**Exercise goal**
Output must match the data below exactly from its first line through the line that contains "- A Python exception", with no other line.

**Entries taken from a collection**
>>>>
(** * Embeddings.ipynb: similarity ranking over embedding vectors

    A shallow embedding of the three ranking functions of the notebook
    ([search_reviews], [search_functions], [recommendations_from_strings])
    together with the library calls they are made of.

    - Python floats and [np.float64] are IEEE 754 binary64 numbers: Rocq's
      primitive [float], with the kernel's specification of its operations.
    - A Python exception is a value of [PyError]; a computation that may
      raise returns a [result].
    - The data frame [df] is a mutable object shared with the caller:
      [search_reviews] and [search_functions] return the frame as it is left
      behind together with their outcome.
    - The embedding service ([get_embedding], [embedding_from_string]) and
      the sorting kernel behind [ndarray.argsort] live outside the notebook:
      they are the variables of [Section Notebook]; the sorting kernel is
      used only through the contract [argsort_spec] and, where the order
      of equal keys matters, through [argsort_stable]. *)

From Stdlib Require Import String.
From Stdlib Require Import List ZArith Lia Bool Floats.
From Stdlib Require Import Sorting.Permutation Sorting.Sorted.
Import ListNotations.

(** ** Exceptions *)

Inductive PyError : Type :=
| ValueError   (* numpy: shapes (n,) and (m,) not aligned *)
| IndexError.  (* list index out of range *)

Inductive result (A : Type) : Type :=
| Ok (a : A)
| Raise (e : PyError).

Arguments Ok {A} a.
Arguments Raise {A} e.
(** [location] of an emergency *)
Module Pt.
Record t : Type := mk { lat : num; lng : num }.
End Pt.

Module Conn.
Record t : Type := mk {
  id : string;
  role : Role;
  name : string;
  skills : JsSet.t;
  location : option Loc.t;
  available : bool;
  rating : num
}.

Definition setAvailable (b : bool) (c : t) : t :=
  mk (id c) (role c) (name c) (skills c) (location c) b (rating c).

Definition setLocation (l : option Loc.t) (c : t) : t :=
  mk (id c) (role c) (name c) (skills c) l (available c) (rating c).
End Conn.

Module Helper.
Record t : Type := mk { socketId : string; name : string }.
End Helper.

Module Em.
Record t : Type := mk {
  id : string;
  seekerSocketId : string;
  requiredSkill : string;
  location : Pt.t;
  note : string;
  createdAt : Z;
  status : Status;
  assignedHelper : option Helper.t;
  responders : JsSet.t
}.

Definition setStatus (s : Status) (e : t) : t :=
  mk (id e) (seekerSocketId e) (requiredSkill e) (location e) (note e)
     (createdAt e) s (assignedHelper e) (responders e).

Definition setAssignedHelper (h : option Helper.t) (e : t) : t :=
  mk (id e) (seekerSocketId e) (requiredSkill e) (location e) (note e)
     (createdAt e) (status e) h (responders e).

Definition addResponder (sid : string) (e : t) : t :=
  mk (id e) (seekerSocketId e) (requiredSkill e) (location e) (note e)
     (createdAt e) (status e) (assignedHelper e)
     (JsSet.add sid (responders e)).
End Em.

Record State : Type := mkState {
  connections : JsMap.t Conn.t;
  emergencies : JsMap.t Em.t;
  lastEmergencyAtByIP : JsMap.t Z
}.

Definition POST_COOLDOWN_MS : Z := 5000.
Definition SEARCH_RADIUS_KM : num := Num.ofZ 5.
Definition MAX_PARALLEL_DISPATCH : nat := 3.

(* ------------------------------------------------------------------ *)
(** ** Outbound notifications and acknowledgements *)

Inductive message : Type :=
| EmitDispatch (emergencyId requiredSkill : string) (seekerApprox : Pt.t)
               (distanceKm : num) (note : string) (createdAt : Z)
| EmitDispatchSummary (emergencyId : string) (pinged : nat)
| EmitAccepted (emergencyId helperId helperName : string)
| EmitTaken (emergencyId : string)
| EmitCancelled (emergencyId : string)
| EmitResolved (emergencyId : string).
<<<<
**Task solution**
(** * Embeddings.ipynb: similarity ranking over embedding vectors

    A shallow embedding of the three ranking functions of the notebook
    ([search_reviews], [search_functions], [recommendations_from_strings])
    together with the library calls they are made of.

    - Python floats and [np.float64] are IEEE 754 binary64 numbers: Rocq's
      primitive [float], with the kernel's specification of its operations.
    - A Python exception is a value of [PyError]; a computation that may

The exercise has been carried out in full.